Author |
Message
|
ghoshly |
Posted: Tue Aug 15, 2017 10:23 am Post subject: Opaque parsing in DFDL |
|
|
Partisan
Joined: 10 Jan 2008 Posts: 333
|
Hello,
My question is : Is there something like Opaque parsing possible when using DFDL, or I need to play with On-Demand parsing to avoid complete parsing?
I'll elaborate my question to be clear as much as I can.
Input would be flat files which I need to parse dynamically as different format is possible. I can restrict the end system to produce a first line with metadata information and I want to parse only the metadata first to identify the proper message set / schema dynamically.
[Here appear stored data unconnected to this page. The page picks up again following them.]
(** * PEX Competitor Research Agent

    A shallow embedding of [main.py] (class [CompetitorAgent] and the
    [Announcement] dataclass) together with the properties of its run-window
    tracker, candidate extractor, classifier step, report builder and run
    coordinator.

    Conventions.
    - Python [str] is [string]; a character stands for one code point below
      256, so slicing, [strip] and comparison are the ones of the source.
    - Python [float] is the kernel's binary64 [float]; [int] is [Z].
    - A value of dynamic type (what [json.loads] returns) is a [pyval].
    - An exception is a constructor of [exn]; a computation that may raise
      returns a [result]; stateful code lives in the monad [M] over [world].
    - [datetime.now()], [requests.get], the chat completion and the outcome of
      opening a file for writing are answers of the environment ([Env]),
      indexed by the number of interactions made so far.
    - Functions of the Python library whose details no property depends on
      ([datetime.fromisoformat], [isoformat], [strftime], [str()]) are the
      fields of [PyRuntime]; a reference instance is given for evaluation.
    - Calls to [logger] and the request headers are left out; where a handler
      only logs, a comment says so. *)

From Stdlib Require Import ZArith Lia Bool List String Ascii Floats.
From Stdlib Require Import Permutation Sorted DecimalString.
Import ListNotations.

Set Warnings "-register-all,-inexact-float".

Local Open Scope list_scope.
Local Open Scope string_scope.
Local Open Scope Z_scope.

(** ** Text *)

Module Text.

(** The double quote, for the literals of the source that contain one. *)
Definition dq : string := String (ascii_of_nat 34) EmptyString.

Definition nl : string := String (ascii_of_nat 10) EmptyString.

(** [str.isspace] on one character (code points below 256). *)
Definition is_space (c : ascii) : bool :=
  let n := N_of_ascii c in
  ((9 <=? n) && (n <=? 13) || (28 <=? n) && (n <=? 32)
   || (n =? 133) || (n =? 160))%N.

Fixpoint lstrip (s : string) : string :=
  match s with
  | String c t => if is_space c then lstrip t else s
  | EmptyString => EmptyString
  end.

Fixpoint rstrip (s : string) : string :=
  match s with
  | String c t =>
      match rstrip t with
      | EmptyString => if is_space c then EmptyString else String c EmptyString
      | t' => String c t'
      end
  | EmptyString => EmptyString
  end.

(** [s.strip()] *)
Definition strip (s : string) : string := rstrip (lstrip s).

(** [s.startswith(p)] *)
Definition startswith (s p : string) : bool := prefix p s.

(** [s.replace(c, by)] for a one-character pattern. *)
Fixpoint replace (c : ascii) (by_ : string) (s : string) : string :=
  match s with
  | String x t =>
      if Ascii.eqb x c then by_ ++ replace c by_ t else String x (replace c by_ t)
  | EmptyString => EmptyString
  end.

(** [s[:n]] *)
Definition take (n : nat) (s : string) : string := substring 0 n s.

(** Truth value of a [str]: non-empty. *)
Definition nonempty (s : string) : bool :=
  match s with EmptyString => false | String _ _ => true end.

(** [sub in s] *)
Fixpoint contains (sub s : string) : bool :=
  prefix sub s || match s with
                  | String _ t => contains sub t
                  | EmptyString => false
                  end.

Definition is_digit (c : ascii) : bool :=
  let n := N_of_ascii c in ((48 <=? n) && (n <=? 57))%N.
Do I need to define two separate schema for the metadata and actual data or I can do with one also.
Please let me know if anymore details is required to provide suggestion. |
|
Back to top |
|
 |
mqjeff |
Posted: Tue Aug 15, 2017 12:35 pm Post subject: |
|
|
Grand Master
Joined: 25 Jun 2008 Posts: 17447
|
DFDL is a back-tracing parser. It will attempt to parse the first thing you give it in a single model, until it fails. It will then back track and try with the next thing.
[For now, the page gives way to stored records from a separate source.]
Lemma positions_count (l : list pystr) :
  forall k j line,
    nth_error l j = Some line ->
    count_occ Nat.eq_dec
      (flat_map (positions_of U) (combine (seq k (length l)) l)) (k + j)
    = Nat.b2n (mentions_image U line)
      + Nat.b2n (looks_like_image_title U line).
Proof.
  induction l as [|x l IH]; intros k j line Hnth; [now destruct j|].
  cbn [length seq combine flat_map]. rewrite count_occ_app.
  destruct j as [|j].
  - cbn in Hnth. injection Hnth as ->. rewrite Nat.add_0_r.
    assert (Htail :
      count_occ Nat.eq_dec
        (flat_map (positions_of U) (combine (seq (S k) (length l)) l)) k
      = 0).
    { apply count_occ_not_In. intros Hin.
      apply positions_in_range in Hin. lia. }
    rewrite Htail. unfold positions_of. cbn [fst snd].
    destruct (mentions_image U line), (looks_like_image_title U line);
      cbn [app Nat.b2n]; rewrite ?count_occ_cons_eq by reflexivity;
      reflexivity.
  - cbn in Hnth. replace (k + S j) with (S k + j) by lia.
    rewrite (IH (S k) j line Hnth).
    assert (Hhead :
      count_occ Nat.eq_dec (positions_of U (k, x)) (S k + j) = 0).
    { apply count_occ_not_In. unfold positions_of. cbn [fst snd].
      destruct (mentions_image U x), (looks_like_image_title U x);
        cbn; intuition lia. }
    rewrite Hhead. reflexivity.
Qed.

Lemma positions_sorted (l : list pystr) :
  forall k,
    StronglySorted le
      (flat_map (positions_of U) (combine (seq k (length l)) l)).
Proof.
  induction l as [|line l IH]; intros k; [constructor|].
  cbn [length seq combine flat_map].
  assert (Hlater :
    Forall (le k)
      (flat_map (positions_of U) (combine (seq (S k) (length l)) l))).
  { apply Forall_forall. intros i Hi. apply positions_in_range in Hi. lia. }
  unfold positions_of at 1. cbn [fst snd].
  destruct (mentions_image U line), (looks_like_image_title U line);
    cbn [app]; repeat (constructor; [|try (constructor; [lia|]); exact Hlater]);
    apply IH.
Qed.

End ImageFacts.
It will stop when it parses something successfully.
It sounds like your model is pretty straight forward. There's likely no good reason to use metadata to decide what format/schema is being used.
But that is a choice, as is how you construct your model. _________________ chmod -R ugo-wx / |
|
Back to top |
|
 |
timber |
Posted: Wed Aug 16, 2017 1:50 am Post subject: |
|
|
 Grand Master
Joined: 25 Aug 2015 Posts: 1292
|
Opaque parsing is not what you need - that's for skipping parts of the model that you *never* want to parse. What you are asking about is discrimination - how to guide the parser to the correct branch of the model.
As mqjeff implies, you could use a single model with a choice. DFDL can use various techniques for working out which choice branch to take (all documented in the specification). So if the different formats can be distinguished then you don't even need the metadata line at the start, although it might be good practice to include it anyway.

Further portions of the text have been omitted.